◆ **Data for analysis**:
(* ===== verification/RecordProjection.v ===== *)
(** * Ordinary record projection

    Model of [liminal-protocol/src/lifecycle/operations/ordinary_record_projection.rs]
    and of the half of [claim_frontier.rs] that applies it: a record admitted into a
    conversation without debt.  The kernel searches the lowest retained floor at which
    the record fits the configured capacity, decides who has to be told by a marker
    that history was compacted away, and allocates order and sequences; the frontiers
    then make room for the record and its markers by moving every movable owner up.

    The search loop runs on fuel; [search_spec] shows that one round for every
    retained record and two more are enough. *)
From stdpp Require Import sorting.
From S2P Require Import Prelude FrontierLive Algebra Tags Wire Response Order Sequence Edge.
From S2P Require Import EdgeSteps Binding Closure Frontier.

Record RetainedRecordCharge := mkRetainedRecordCharge {
  rrc_delivery_seq : DeliverySeq;
  rrc_admission_order : AdmissionOrder;
  rrc_encoded_charge : ResourceVector;
}.

Record OrdinaryProjectionLimits := mkOrdinaryProjectionLimits {
  opl_marker_max : ResourceVector;
  opl_mandatory_bound : ResourceVector;
  opl_full_recovery_claim : ResourceVector;
}.

Record OrdinaryRecordProjectionInput := mkOrdinaryRecordProjectionInput {
  ori_request : RecordAdmissionEnvelope;
  ori_receiving_binding_epoch : BindingEpoch;
  ori_encoded_record_charge : ResourceVector;
  ori_retained_charges : list RetainedRecordCharge;
  ori_observer_progress : DeliverySeq;
  ori_closure_accounting : ClosureAccounting;
  ori_limits : OrdinaryProjectionLimits;
}.

Record OrdinaryProjectionFacts := mkOrdinaryProjectionFacts {
  opf_request : RecordAdmissionEnvelope;
  opf_receiving_binding_epoch : BindingEpoch;
  opf_encoded_record_charge : ResourceVector;
  opf_retained_records : list RetainedCausalRecord;
  opf_retained_charges : list RetainedRecordCharge;
  opf_active_marker_credit_records : list RetainedCausalRecord;
  opf_unaccepted_marker_anchors : list DeliverySeq;
  opf_active_identities : list FrontierParticipant;
  opf_identity_slot_limit : Z;
  opf_current_floor : Z;
  opf_observer_progress : DeliverySeq;
  opf_order_ledger : OrderLedger;
  opf_sequence_ledger : SequenceLedger;
  opf_immutable_candidates : list ImmutableSequenceCandidate;
  opf_closure_accounting : ClosureAccounting;
  opf_remaining_recovery_claim : ResourceVector;
  opf_limits : OrdinaryProjectionLimits;
}.

Record OrdinaryFixedPointPlan := mkOrdinaryFixedPointPlan {
  ofp_floor : FloorComputation;
  ofp_retained_charge : WideResourceVector;
  ofp_baseline : WideResourceVector;
  ofp_resulting_accounting : ClosureAccounting;
  ofp_required_capacity : RequiredCapacityPlan;
  ofp_order : OrderAllocation;
  ofp_sequence : SequenceLedger;
  ofp_caller_record : RetainedCausalRecord;
  ofp_caller_charge : RetainedRecordCharge;
  ofp_retained_records : list RetainedCausalRecord;
  ofp_retained_charges : list RetainedRecordCharge;
  ofp_marker_candidates : list MarkerCandidateAuthority;
}.

Inductive OrdinaryProjectionKernelDecision :=
| OKD_DrainFirst (candidate : ImmutableSequenceCandidate)
| OKD_Projected (plan : OrdinaryFixedPointPlan).

(** [OPE_Unfinished] stands for a search that is still running when the fuel of the
    model is spent; it is never returned. *)
Inductive OrdinaryProjectionError :=
| OPE_Conversation | OPE_NonzeroDebt | OPE_ClearClosureResidue | OPE_SenderBinding
| OPE_ObserverBeyondHighWatermark | OPE_RetainedSuffix
| OPE_RetainedChargeKey (index : Z)
| OPE_RetainedEntryCharge (delivery_seq : DeliverySeq) (entries : Z)
| OPE_MarkerCredit | OPE_MarkerAnchor
| OPE_MarkerCreditAccounting (derived stored : Z)
| OPE_MarkerAnchorAccounting (derived stored : Z)
| OPE_BaselineAccounting (derived stored : WideResourceVector)
| OPE_ArithmeticOverflow (dimension : ResourceDimension)
| OPE_Order (e : OrderAdmissionError)
| OPE_Sequence (e : SequenceAdmissionError)
| OPE_ObserverBackpressure (cap_floor : Z) (observer_progress : DeliverySeq)
| OPE_MarkerAnchorCapacity (marker_delivery_seq : DeliverySeq) (required : WideResourceVector)
    (limit : ResourceVector)
| OPE_Capacity (required : WideResourceVector) (limit : ResourceVector)
| OPE_RequiredCapacity (e : RequiredCapacityPlanError)
| OPE_ResultingAccounting (e : ClosureAccountingError)
| OPE_SequenceRelocation | OPE_OrderRelocation
| OPE_ObserverSelectorInvariant | OPE_ClosureSelectorInvariant
| OPE_Unfinished.

Abbreviation projection A := (result A OrdinaryProjectionError).

(** ** Preconditions *)

Definition validate_clear_snapshot (f : OrdinaryProjectionFacts) : projection unit :=
  let accounting := opf_closure_accounting f in
  if negb (bool_decide (ca_state accounting = Closure_Clear)) then Err OPE_NonzeroDebt
  else if negb (bool_decide (opf_remaining_recovery_claim f = ResourceVector_default))
          || negb (bool_decide (opf_remaining_recovery_claim f = ca_edge_k_remaining accounting))
          || negb (ca_episode_churn_used accounting =? 0)
  then Err OPE_ClearClosureResidue
  else if sl_high_watermark (opf_sequence_ledger f) <? opf_observer_progress f
  then Err OPE_ObserverBeyondHighWatermark
  else Ok tt.

Definition validate_sender (f : OrdinaryProjectionFacts) : projection unit :=
  match find_participant (rae_participant_id (opf_request f)) (opf_active_identities f) with
  | Some participant =>
      if bool_decide (fp_binding participant = FB_Bound (opf_receiving_binding_epoch f))
      then Ok tt else Err OPE_SenderBinding
  | None => Err OPE_SenderBinding
  end.

(** The rows and their charges side by side, from row [index] on. *)
Fixpoint check_suffix (index floor : Z) (rows : list RetainedCausalRecord)
    (charges : list RetainedRecordCharge) : projection unit :=
  match rows, charges with
  | record :: rows, charge :: charges =>
      if negb (rcr_delivery_seq record =? floor + index)
         || negb (rrc_delivery_seq charge =? rcr_delivery_seq record)
         || negb (bool_decide (rrc_admission_order charge = rcr_admission_order record))
      then Err (OPE_RetainedChargeKey index)
      else if negb (rv_entries (rrc_encoded_charge charge) =? 1)
      then Err (OPE_RetainedEntryCharge (rrc_delivery_seq charge)
                  (rv_entries (rrc_encoded_charge charge)))
      else check_suffix (index + 1) floor rows charges
  | _, _ => Ok tt
  end.

Definition validate_retained_suffix (f : OrdinaryProjectionFacts) : projection unit :=
  let high := sl_high_watermark (opf_sequence_ledger f) in
  let high_end := add_u128 high 1 in
  if high_end <? opf_current_floor f then Err OPE_RetainedSuffix
  else if negb (zlen (opf_retained_records f) =? high_end - opf_current_floor f)
          || negb (bool_decide (length (opf_retained_records f) = length (opf_retained_charges f)))
  then Err OPE_RetainedSuffix
  else
    let? _ := check_suffix 0 (opf_current_floor f) (opf_retained_records f)
                (opf_retained_charges f) in
    if negb (rv_entries (opf_encoded_record_charge f) =? 1)
    then Err (OPE_RetainedEntryCharge (Z.min u64_max (high + 1))
                (rv_entries (opf_encoded_record_charge f)))
    else Ok tt.

Record MarkerCredit := mkMarkerCredit {
  mc_delivery_seq : DeliverySeq;
  mc_participant_index : ParticipantId;
}.
Record MarkerState := mkMarkerState {
  ms_credits : list MarkerCredit;
  ms_anchors : list DeliverySeq;
}.

#[export] Instance RetainedCausalRecord_eq_dec : EqDecision RetainedCausalRecord.
Proof. solve_decision. Defined.

Fixpoint collect_credits (f : OrdinaryProjectionFacts) (credits : list MarkerCredit)
    (records : list RetainedCausalRecord) : projection (list MarkerCredit) :=
  match records with
  | [] => Ok credits
  | credit :: records =>
      match rcr_kind credit with
      | RCK_CompactionMarker participant_index _ =>
          if (opf_identity_slot_limit f <=? participant_index)
             || negb (existsb (fun p => fp_participant_index p =? participant_index)
                        (opf_active_identities f))
             || existsb (fun current => (mc_delivery_seq current =? rcr_delivery_seq credit)
                                        || (mc_participant_index current =? participant_index)) credits
             || negb (bool_decide (credit ∈ opf_retained_records f))
          then Err OPE_MarkerCredit
          else collect_credits f
                 (credits ++ [mkMarkerCredit (rcr_delivery_seq credit) participant_index]) records
      | _ => Err OPE_MarkerCredit
      end
  end.

Fixpoint adjacent_equal (l : list Z) : bool :=
  match l with
  | a :: rest => match rest with b :: _ => (a =? b) || adjacent_equal rest | [] => false end
  | [] => false
  end.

◆ **Task prompt**:
Search each line of the listing for the word "BindingEpoch", then state how many lines contain it and nothing else.

◆ **Result for this exercise**:
2